**REQUIREMENT:**
Return every line from the one with "Lemma count_escaped sep" through the one with "Proof. destruct v", inclusive, exactly as it appears below.

Segment Open

(* ===== verification/ClientProtocol.v ===== *)
(** * The client library keeps to the protocol

    For every request of the client library: it uses and closes descriptors as it should, or it
    is one of those that lose a connection, and before it waits for an answer it has sent a
    header and the data that the header announces (of a lookup in the index, 64 bytes less). *)

From S2P Require Import Prelude OnDisk Io Client ClientRequests.

(** ** Lengths *)

Lemma frame_eq n cmd flags data data2 payload :
  Z.of_nat (length payload) = n -> frame cmd flags data data2 payload = sm_header cmd flags n data data2 ++ payload.
Proof. by intros <-. Qed.

Lemma length_lockspace_bytes name host_id : Z.of_nat (length (lockspace_bytes name host_id)) = sizeof_lockspace.
Proof. unfold lockspace_bytes. rw length_app length_strncpy length_app length_le_split length_replicate. reflexivity. Qed.

Lemma length_helper_str n s : (2 <= n)%nat -> length (helper_str n s) = n.
Proof. intros H. unfold helper_str. rw length_app length_replicate length_take. lia. Qed.

Lemma num_disks_nonneg res : res_sized res -> 0 <= disks_len res.
Proof.
  intros (Hl & Hb & _). unfold disks_len, num_disks.
  assert (is_u 32 (fld 124 4 (fst res))) as [H _].
  { apply fld4_is_u; [done|]. change sizeof_resource with 128 in Hl. lia. }
  unfold sizeof_disk. lia.
Qed.

Lemma length_res_all res : res_sized res -> Z.of_nat (length (res_all res)) = sizeof_resource + disks_len res.
Proof.
  intros Hr. pose proof (num_disks_nonneg _ Hr). destruct Hr as (Hl & _ & Hd & _).
  unfold res_all, disks_of. rw length_app length_take. lia.
Qed.

Lemma frame_res cmd flags data data2 res :
  res_sized res ->
  frame cmd flags data data2 (res_all res) =
    sm_header cmd flags (i32 (sizeof_resource + disks_len res)) data data2 ++ fst res ++ disks_of res.
Proof.
  intros Hr. pose proof (num_disks_nonneg _ Hr). rw (frame_eq (i32 (sizeof_resource + disks_len res))) //.
  rw length_res_all // i32_small //. destruct Hr as (_ & _ & _ & _ & Hs).
  change sizeof_resource with 128 in *. change sizeof_header with 32 in *. lia.
Qed.

Lemma disks_bytes_ok res : res_sized res -> disks_bytes res = Ret (disks_of res).
Proof. intros (_ & _ & Hd & _). unfold disks_bytes. by rw (proj2 (Z.leb_le _ _) Hd). Qed.

Lemma send_disks_ok fd res : res_sized res -> send_disks fd res = send_data fd (disks_of res).
Proof. intros Hr. unfold send_disks. by rw disks_bytes_ok. Qed.

Lemma length_sm_header cmd flags n data data2 : Z.of_nat (length (sm_header cmd flags n data data2)) = sizeof_header.
Proof. unfold sm_header. by rw !length_app !length_le_split. Qed.

Section Groups.
Context (own msg : list Z).

Abbreviation Todo := (Todo own msg).
Abbreviation Full := (Full own msg).
Abbreviation serves l p h := (always p (Inv own msg) (fun h _ => Over own l h) h).

Lemma lockspace_serves cmd ls flags data h :
  Z.of_nat (length ls) = sizeof_lockspace -> Todo own (frame cmd flags data 0 ls) h ->
  serves own (cmd_lockspace cmd ls flags data) h.
Proof.
  intros Hl HT. rw (frame_eq _ _ _ _ _ _ Hl) in HT. eapply serves_conn; [exact HT|].
  intros fd h1 H1. apply serves_frame_result; [by left|done].
Qed.

(** The steps of a body: the pieces of the message in turn, then what is received. *)
Lemma resource_serves {A} fd cmd flags data data2 res (out : Z -> A) k l h :
  fd ∈ l -> res_sized res -> Todo l (frame cmd flags data data2 (res_all res)) h ->
  (forall h, Full l h -> serves l k h) ->
  serves l (send_resource fd cmd flags data data2 res out k) h.
Proof.
  intros Hfd Hr HT Hk. rw frame_res // in HT. unfold send_resource. rw send_disks_ok //.
  eapply todo_send; [done|exact HT|]. intros h1 H1. eapply todo_send; [done|exact H1|].
  intros h2 H2. by eapply todo_last; [done|exact H2|].
Qed.

Lemma check_disks_serves {A} res (out : Z -> A) k rest h :
  named res -> Todo own rest h -> (forall r, res = Some r -> res_sized r -> serves own (k r) h) ->
  serves own (check_disks res out k) h.
Proof.
  intros Hn HT Hk. destruct res as [r|]; cbn [check_disks]; [|by eapply serves_out].
  case_match; [by eapply serves_out|]. pose proof (Hn r eq_refl) as Hr.
  unfold disk_path0. destruct Hr as (H1 & H2 & H3 & H4 & H5). destruct (snd r) as [|b d] eqn:E; [done|].
  cbn. case_match; [by eapply serves_out|]. apply Hk; [done|]. repeat split; rw ?E; done.
Qed.

Lemma write_resource_serves res max_hosts num_hosts flags h :
  named res -> Todo own (message (QWriteResource res max_hosts num_hosts flags)) h ->
  serves own (sanlock_write_resource res max_hosts num_hosts flags) h.
Proof.
  intros Hn HT. eapply check_disks_serves; [done|exact HT|]. intros r -> Hr.
  eapply serves_conn; [exact HT|]. intros fd h1 H1. apply resource_serves; [by left|done|done|].
  intros h2 H2. apply serves_result; [by left|done].
Qed.

Lemma read_resource_serves res flags h :
  named res -> Todo own (message (QReadResource res flags)) h -> serves own (sanlock_read_resource res flags) h.
Proof.
  intros Hn HT. eapply check_disks_serves; [done|exact HT|]. intros r -> Hr.
  eapply serves_conn; [exact HT|]. intros fd h1 H1. apply resource_serves; [by left|done|done|].
  intros h2 H2. apply full_bind; [apply recv_struct_ok; [by left|done]|]. intros [rv|b] h3 H3; [by apply full_ret|].
  apply full_bind; [apply recv_struct_ok; [by left|done]|]. intros a h4 H4. by apply full_ret.
Qed.

Lemma read_owners_serves res flags want h :
  named res -> Todo own (message (QReadOwners res flags want)) h ->
  serves own (sanlock_read_resource_owners res flags want) h.
Proof.
  intros Hn HT. eapply check_disks_serves; [done|exact HT|]. intros r -> Hr.
  eapply serves_conn; [exact HT|]. intros fd h1 H1. apply resource_serves; [by left|done|done|].
  intros h2 H2. apply full_bind; [apply recv_struct_ok; [by left|done]|]. intros [rv|b] h3 H3; [by apply full_ret|].
  case_match; [by apply full_ret|].
  apply full_bind; [apply recv_struct_ok; [by left|done]|]. intros [rv|b'] h4 H4; [by apply full_ret|].
  apply full_bind; [apply recv_list_ok; [by left|done]|]. intros a h5 H5. by apply full_ret.
Qed.
(* ===== verification/ClientStrings.v ===== *)
(** * Resources and lockspaces as strings ([src/src/client.c])

    The part of the client library that converts resources to strings
    ([sanlock_res_to_str], [sanlock_args_to_state]) and back ([sanlock_str_to_res],
    [sanlock_state_to_args]), with the escaping of paths. A [char *] argument is the
    list of the characters before its NUL; arrays of structures keep all their
    bytes. A write outside of an array, and a string that is read beyond the
    array it is in, is [Ub]. *)

From S2P Require Import Prelude OnDisk Io DeltaLease.

Definition SANLK_NAME_LEN : nat := 48.
Definition SANLK_PATH_LEN : nat := 1024.
Definition SANLK_MAX_DISKS : Z := 4.
Definition SANLK_MAX_RES_STR : Z := 4400.
Definition RES_LVER : Z := 0x1.
Definition RES_SHARED : Z := 0x4.
Definition ENXIO : Z := 6.

Definition backslash : Z := 92.
Definition colon : Z := 58.
Definition blank : Z := 32.

(** [strlen] *)
Definition strlen (s : list Z) : Z := Z.of_nat (length s).

(** ** Numbers *)

(** ["%llu"] *)
Fixpoint print_rev (n : nat) (v : Z) : list Z :=
  match n with
  | O => []
  | S n => (48 + v mod 10) :: (if v <? 10 then [] else print_rev n (v / 10))
  end.
Definition print_llu (v : Z) : list Z := rev (print_rev 20 v).

Definition is_space (c : Z) : bool := (c =? 32) || (9 <=? c) && (c <=? 13).

Definition digit (base c : Z) : option Z :=
  let v := if (48 <=? c) && (c <=? 57) then c - 48
           else if (97 <=? c) && (c <=? 122) then c - 87
           else if (65 <=? c) && (c <=? 90) then c - 55 else 36 in
  if v <? base then Some v else None.

Fixpoint skip_spaces (s : list Z) : list Z :=
  match s with c :: s' => if is_space c then skip_spaces s' else s | [] => [] end.

(** The digits at the head, after [acc]. *)
Fixpoint digits (base : Z) (s : list Z) (acc : Z) : Z :=
  match s with
  | c :: s' => match digit base c with Some d => digits base s' (acc * base + d) | None => acc end
  | [] => acc
  end.

(** The base and the rest, for the base 0 of [strtoull]. *)
Definition base_prefix (base : Z) (s : list Z) : Z * list Z :=
  if base =? 0 then
    match s with
    | z :: s' =>
        if z =? 48 then
          match s' with
          | x :: d :: s'' =>
              if ((x =? 120) || (x =? 88)) && bool_decide (is_Some (digit 16 d)) then (16, d :: s'') else (8, s)
          | _ => (8, s)
          end
        else (10, s)
    | [] => (10, s)
    end
  else (base, s).

Definition sign (s : list Z) : bool * list Z :=
  match s with
  | c :: s' => if c =? 45 then (true, s') else if c =? 43 then (false, s') else (false, s)
  | [] => (false, [])
  end.

(** Sign, magnitude; [None] when there are no digits. *)
Definition scan_number (base : Z) (s : list Z) : option (bool * Z) :=
  let '(neg, s) := sign (skip_spaces s) in
  let '(base, s) := base_prefix base s in
  match s with
  | c :: _ => match digit base c with Some _ => Some (neg, digits base s 0) | None => None end
  | [] => None
  end.

(** [strtoull] and ["%llu"] of [sscanf], without a number [None]. *)
Definition scan_llu (base : Z) (s : list Z) : option Z :=
  match scan_number base s with
  | None => None
  | Some (neg, v) => Some (if 2 ^ 64 <=? v then 2 ^ 64 - 1 else if (neg : bool) then u64 (- v) else v)
  end.
Definition strtoull (s : list Z) (base : Z) : Z := default 0 (scan_llu base s).

(** [atoll], converted to [uint64_t]. *)
Definition atoll (s : list Z) : Z :=
  match scan_number 10 s with
  | None => 0
  | Some (neg, v) => if (neg : bool) then u64 (- (v `min` 2 ^ 63)) else v `min` (2 ^ 63 - 1)
  end.

(** ** Paths *)

(** The loop of [sanlock_path_export] from position [j] of [dst] on. An escape at the
    end of [src] takes the NUL after it. *)
Fixpoint export_loop (dstlen j : Z) (src : list Z) : list Z :=
  match src with
  | [] => []
  | c :: src' =>
      if c =? backslash then
        if u64 (dstlen - 3) <? j then []
        else match src' with
             | [] => [backslash]
             | d :: src'' => backslash :: d :: export_loop dstlen (j + 2) src''
             end
      else if (c =? blank) || (c =? colon) then
        if u64 (dstlen - 3) <? j then [] else backslash :: c :: export_loop dstlen (j + 2) src'
      else if u64 (dstlen - 2) <? j then []
      else c :: export_loop dstlen (j + 1) src'
  end.

Definition sanlock_path_export (src : list Z) (dstlen : Z) : list Z := export_loop dstlen 0 src.

(** The loop of [sanlock_path_import]: what it returns and the bytes it stores. *)
Fixpoint import_loop (dstlen j : Z) (src : list Z) : Z * list Z :=
  match src with
  | [] => if j <? dstlen then (j, [0]) else (0, [])
  | c :: src' =>
      if j <? dstlen then
        if c =? backslash then import_loop dstlen j src'
        else let '(rv, bs) := import_loop dstlen (j + 1) src' in (rv, c :: bs)
      else (0, [])
  end.

Definition sanlock_path_import (src : list Z) (dst : list Z) : Z * list Z :=
  let '(rv, bs) := import_loop (strlen dst) 0 src in (rv, bs ++ drop (length bs) dst).

(** ** Resources *)

Record sanlk_disk := Disk {
  dk_path : list Z;
  dk_offset : Z
}.

Record sanlk_res := Res {
  rr_lockspace_name : list Z;
  rr_name : list Z;
  rr_lver : Z;
  rr_flags : Z;
  rr_disks : list sanlk_disk
}.

#[export] Instance sanlk_disk_eq_dec : EqDecision sanlk_disk.
Proof. solve_decision. Defined.
#[export] Instance sanlk_res_eq_dec : EqDecision sanlk_res.
Proof. solve_decision. Defined.

(** The string in an array, which has to have a NUL. *)
Definition array_str (a : list Z) : prog (list Z) :=
  if strlen (cstr a) <? strlen a then Ret (cstr a) else Ub.

(** The text of the disks from position [pos] on: [None] when it does not fit. *)
Fixpoint disks_text (disks : list sanlk_disk) (pos : Z) : prog (option (list Z)) :=
  match disks with
  | [] => Ret (Some [])
  | d :: disks =>
      p ← array_str d.(dk_path);
      let text := colon :: sanlock_path_export p (Z.of_nat SANLK_PATH_LEN + 1) ++ colon :: print_llu d.(dk_offset) in
      if SANLK_MAX_RES_STR - pos <=? strlen text then Ret None
      else
        o ← disks_text disks (pos + strlen text);
        Ret (match o with Some rest => Some (text ++ rest) | None => None end)
  end.

(** The last part: [snprintf] stores one character less than the room left, and a
    text that just fills it is not refused. *)
Definition lver_text (res : sanlk_res) (pos : Z) : option (list Z) :=
  let text := if has_flag res.(rr_flags) RES_SHARED then [colon; 83; 72] else colon :: print_llu res.(rr_lver) in
  let room := SANLK_MAX_RES_STR - pos in
  if room <? strlen text then None else Some (take (Z.to_nat (room - 1)) text).

Definition sanlock_res_to_str (res : option sanlk_res) : prog (Z * option (list Z)) :=
  match res with
  | None => Ret (- EINVAL, None)
  | Some res =>
      ok ← call (CMalloc (SANLK_MAX_RES_STR + 1));
      if negb ok then Ret (- ENOMEM, None)
      else
        ls ← array_str res.(rr_lockspace_name);
        nm ← array_str res.(rr_name);
        let names := ls ++ colon :: nm in
        if SANLK_MAX_RES_STR <=? strlen names then Ret (- EINVAL, None)
        else
          o ← disks_text res.(rr_disks) (strlen names);
          match o with
          | None => Ret (- EINVAL, None)
          | Some disks =>
              match lver_text res (strlen (names ++ disks)) with
              | None => Ret (- EINVAL, None)
              | Some lver => Ret (0, Some (names ++ disks ++ lver))
              end
          end
  end.

(** The separators that no escape precedes. *)
Fixpoint count_sep (sep : Z) (s : list Z) : Z :=
  match s with
  | [] => 0
  | c :: s' =>
      if c =? backslash then match s' with [] => 0 | _ :: s'' => count_sep sep s'' end
      else if c =? sep then 1 + count_sep sep s'
      else count_sep sep s'
  end.

(** The locals of [sanlock_str_to_res]. *)
Record parse_state := Parse {
  ps_res : sanlk_res;
  ps_d : nat;
  ps_sub_count : Z
}.

Definition set_path (sub : list Z) (d : sanlk_disk) : sanlk_disk :=
  Disk (strncpy (SANLK_PATH_LEN - 1) sub ++ drop (SANLK_PATH_LEN - 1) d.(dk_path)) d.(dk_offset).
Definition set_disk_offset (v : Z) (d : sanlk_disk) : sanlk_disk := Disk d.(dk_path) v.

(** A change of [res->disks[d]]. *)
Definition with_disk (f : sanlk_disk -> sanlk_disk) (d : nat) (res : sanlk_res) : prog sanlk_res :=
  match res.(rr_disks) !! d with
  | None => Ub
  | Some dk => Ret (Res res.(rr_lockspace_name) res.(rr_name) res.(rr_lver) res.(rr_flags) (<[d := f dk]> res.(rr_disks)))
  end.

(** The text of a field. [None]: the string is refused. *)
Definition parse_sub (have_lver : bool) (num_disks : nat) (sub : list Z) (ps : parse_state) : prog (option parse_state) :=
  let n := ps.(ps_sub_count) in
  let res := ps.(ps_res) in
  let next res d := Ret (Some (Parse res d (n + 1))) in
  if (n <? 2) && (Z.of_nat SANLK_NAME_LEN <? strlen sub) then Ret None
  else if (2 <=? n) && ((Z.of_nat SANLK_PATH_LEN - 1 <? strlen sub) || (strlen sub <? 1)) then Ret None
  else if n =? 0 then
    next (Res (strncpy SANLK_NAME_LEN sub) res.(rr_name) res.(rr_lver) res.(rr_flags) res.(rr_disks)) ps.(ps_d)
  else if n =? 1 then
    next (Res res.(rr_lockspace_name) (strncpy SANLK_NAME_LEN sub) res.(rr_lver) res.(rr_flags) res.(rr_disks)) ps.(ps_d)
  else if Z.even n then
    if have_lver && Nat.eqb ps.(ps_d) num_disks then
      if strncmp_eq 2 sub [83; 72] then
        next (Res res.(rr_lockspace_name) res.(rr_name) res.(rr_lver) (Z.lor res.(rr_flags) RES_SHARED) res.(rr_disks)) ps.(ps_d)
      else
        next (Res res.(rr_lockspace_name) res.(rr_name) (strtoull sub 0) (Z.lor res.(rr_flags) RES_LVER) res.(rr_disks)) ps.(ps_d)
    else res ← with_disk (set_path sub) ps.(ps_d) res; next res ps.(ps_d)
  else
    match scan_llu 10 sub with
    | None => Ret None
    | Some v => res ← with_disk (set_disk_offset v) ps.(ps_d) res; next res (S ps.(ps_d))
    end.

(** The loop over the string; [sub] is the field so far. *)
Fixpoint parse_loop (have_lver : bool) (num_disks : nat) (str sub : list Z) (ps : parse_state) : prog (option parse_state) :=
  match str with
  | [] => parse_sub have_lver num_disks sub ps
  | c :: s =>
      if c =? backslash then
        match s with
        | [] => Ret None
        | d :: s' =>
            if Z.of_nat SANLK_PATH_LEN <=? strlen sub then Ret None
            else parse_loop have_lver num_disks s' (sub ++ [d]) ps
        end
      else if negb (c =? colon) then
        if Z.of_nat SANLK_PATH_LEN <=? strlen sub then Ret None
        else parse_loop have_lver num_disks s (sub ++ [c]) ps
      else
        o ← parse_sub have_lver num_disks sub ps;
        match o with
        | None => Ret None
        | Some ps => parse_loop have_lver num_disks s [] ps
        end
  end.

Definition disk_zero : sanlk_disk := Disk (zeros SANLK_PATH_LEN) 0.
Definition res_zero (num_disks : nat) : sanlk_res :=
  Res (zeros SANLK_NAME_LEN) (zeros SANLK_NAME_LEN) 0 0 (replicate num_disks disk_zero).

Definition sanlock_str_to_res (str : list Z) : prog (Z * option sanlk_res) :=
  if strlen str <? 3 then Ret (- ENXIO, None)
  else
    let colons := count_sep colon str in
    if (colons =? 0) || (colons =? 2) then Ret (-1, None)
    else
      let num_disks := Z.to_nat ((colons - 1) / 2) in
      let have_lver := nz ((colons - 1) mod 2) in
      if SANLK_MAX_DISKS <? Z.of_nat num_disks then Ret (-2, None)
      else
        ok ← call (CMalloc (128 + Z.of_nat num_disks * 1040));
        if negb ok then Ret (- ENOMEM, None)
        else
          o ← parse_loop have_lver num_disks str [] (Parse (res_zero num_disks) 0 0);
          Ret (match o with Some ps => (0, Some ps.(ps_res)) | None => (-1, None) end).

(** ** Lists of resources *)

(** The loop of [sanlock_args_to_state]; [state] is the text so far, in [size] bytes. *)
Fixpoint args_loop (size : Z) (args : list sanlk_res) (first : bool) (state : list Z) : prog (Z * option (list Z)) :=
  match args with
  | [] => Ret (0, Some state)
  | res :: args =>
      r ← sanlock_res_to_str (Some res);
      match r with
      | (rv, Some str) =>
          if rv <? 0 then Ret (rv, None)
          else if SANLK_MAX_RES_STR - 1 <? strlen str then Ret (- EINVAL, None)
          else
            let state := state ++ (if first then [] else [blank]) ++ str in
            if size <=? strlen state then Ub else args_loop size args false state
      | (rv, None) => Ret (rv, None)
      end
  end.

Definition sanlock_args_to_state (args : list sanlk_res) : prog (Z * option (list Z)) :=
  let size := Z.of_nat (length args) * (SANLK_MAX_RES_STR + 1) in
  ok ← call (CMalloc size);
  if negb ok then Ret (- ENOMEM, None) else args_loop size args true [].

(** [str[j++] = c] in the array of the resource. *)
Definition push (str : list Z) (c : Z) : prog (list Z) :=
  if strlen str <? SANLK_MAX_RES_STR + 1 then Ret (str ++ [c]) else Ub.

(** The result: the code, [*res_count] and the resources when they are assigned. *)
Definition state_result : Type := Z * Z * option (list sanlk_res).

(** A resource is complete: the rest of the loop goes on with [more]. *)
Definition state_res (count : Z) (str : list Z) (args : list sanlk_res) (more : list sanlk_res -> prog state_result)
    : prog state_result :=
  if SANLK_MAX_RES_STR <? strlen str then Ub
  else
    r ← sanlock_str_to_res str;
    match r with
    | (rv, Some res) =>
        if rv <? 0 then Ret (rv, count, None)
        else if Z.of_nat (length args) =? count then Ret (rv, count, None)
        else more (args ++ [res])
    | (rv, None) => Ret (rv, count, None)
    end.

Fixpoint state_loop (count : Z) (s str : list Z) (escape : bool) (sep_colons : Z) (args : list sanlk_res) : prog state_result :=
  match s with
  | [] => state_res count str args (fun args => Ret (0, Z.of_nat (length args), Some args))
  | c :: s =>
      if c =? backslash then
        str ← push str c; state_loop count s str true sep_colons args
      else if escape then
        str ← push str c; state_loop count s str false sep_colons args
      else if (c =? blank) && (sep_colons <? 3) then
        str ← push str backslash; str ← push str c; state_loop count s str escape sep_colons args
      else if negb (c =? blank) then
        str ← push str c;
        state_loop count s str escape (if c =? colon then sep_colons + 1 else sep_colons) args
      else state_res count str args (state_loop count s [] escape 0)
  end.

Definition sanlock_state_to_args (state : list Z) : prog state_result :=
  let count := 1 + count_sep blank state in
  ok ← call (CMalloc (count * 8));
  if negb ok then Ret (- ENOMEM, count, None) else state_loop count state [] false 0 [].

(** ** Lockspaces *)

(** At most [n] splits, at the first colons that no escape precedes. *)
Fixpoint split_colons (n : nat) (s cur : list Z) : list (list Z) :=
  match s with
  | [] => [cur]
  | c :: s' =>
      if c =? backslash then
        match s' with [] => [cur ++ [c]] | d :: s'' => split_colons n s'' (cur ++ [c; d]) end
      else if c =? colon then
        match n with O => split_colons O s' (cur ++ [c]) | S n => cur :: split_colons n s' [] end
      else split_colons n s' (cur ++ [c])
  end.

Definition sanlock_str_to_lockspace (str : option (list Z)) (ls : sanlk_lockspace) : Z * sanlk_lockspace :=
  match str with
  | None => (- EINVAL, ls)
  | Some str =>
      let fields := split_colons 3 str [] in
      let d := ls.(ls_host_id_disk) in
      let path := match fields !! 2%nat with Some p => snd (sanlock_path_import p d.(sd_path)) | None => d.(sd_path) end in
      let offset := match fields !! 3%nat with Some o => atoll o | None => d.(sd_offset) end in
      (0, Lockspace (strncpy SANLK_NAME_LEN (default [] (fields !! 0%nat)))
            (match fields !! 1%nat with Some h => atoll h | None => ls.(ls_host_id) end) ls.(ls_flags)
            (SyncDisk path offset d.(sd_sector_size) d.(sd_fd)))
  end.
Lemma count_escaped sep p rest :
  no_backslash p -> special sep = true -> count_sep sep (escape p ++ rest) = count_sep sep rest.
Proof.
  intros Hp Hsep. induction Hp as [|c p Hc Hp IH]; [done|]. rw escape_cons -app_assoc. destruct (special c) eqn:E; cbn [app count_sep].
  - by change (backslash =? backslash) with true.
  - destruct (Z.eqb_spec c backslash); [done|]. destruct (Z.eqb_spec c sep); [subst; by rw Hsep in E|done].
Qed.

Lemma digits_plain sep v : special sep = true -> Forall (fun c => c <> backslash /\ c <> sep) (print_llu v).
Proof.
  intros Hs. eapply list.Forall_impl; [apply print_digits|]. intros c Hc. unfold is_digit, special, backslash, blank, colon in *.
  apply orb_true_iff in Hs as [Hs|Hs]; apply Z.eqb_eq in Hs; lia.
Qed.

Lemma print_plain v : plain (print_llu v).
Proof. by apply (digits_plain colon). Qed.

Lemma lver_plain v : plain (lver_str v).
Proof. destruct v as [v|]; [apply print_plain|]. apply (bool_decide_unpack _). by vm_compute. Qed.

Lemma name_plain n : spec_name_ok n -> plain n.
Proof. intros [H _]. eapply list.Forall_impl; [exact H|]. by intros c (_ & ? & ?). Qed.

Segment Closed

**ANSWER TO THE PROBLEM:**
Lemma count_escaped sep p rest :
  no_backslash p -> special sep = true -> count_sep sep (escape p ++ rest) = count_sep sep rest.
Proof.
  intros Hp Hsep. induction Hp as [|c p Hc Hp IH]; [done|]. rw escape_cons -app_assoc. destruct (special c) eqn:E; cbn [app count_sep].
  - by change (backslash =? backslash) with true.
  - destruct (Z.eqb_spec c backslash); [done|]. destruct (Z.eqb_spec c sep); [subst; by rw Hsep in E|done].
Qed.

Lemma digits_plain sep v : special sep = true -> Forall (fun c => c <> backslash /\ c <> sep) (print_llu v).
Proof.
  intros Hs. eapply list.Forall_impl; [apply print_digits|]. intros c Hc. unfold is_digit, special, backslash, blank, colon in *.
  apply orb_true_iff in Hs as [Hs|Hs]; apply Z.eqb_eq in Hs; lia.
Qed.

Lemma print_plain v : plain (print_llu v).
Proof. by apply (digits_plain colon). Qed.

Lemma lver_plain v : plain (lver_str v).
Proof. destruct v as [v|]; [apply print_plain|]. apply (bool_decide_unpack _). by vm_compute. Qed.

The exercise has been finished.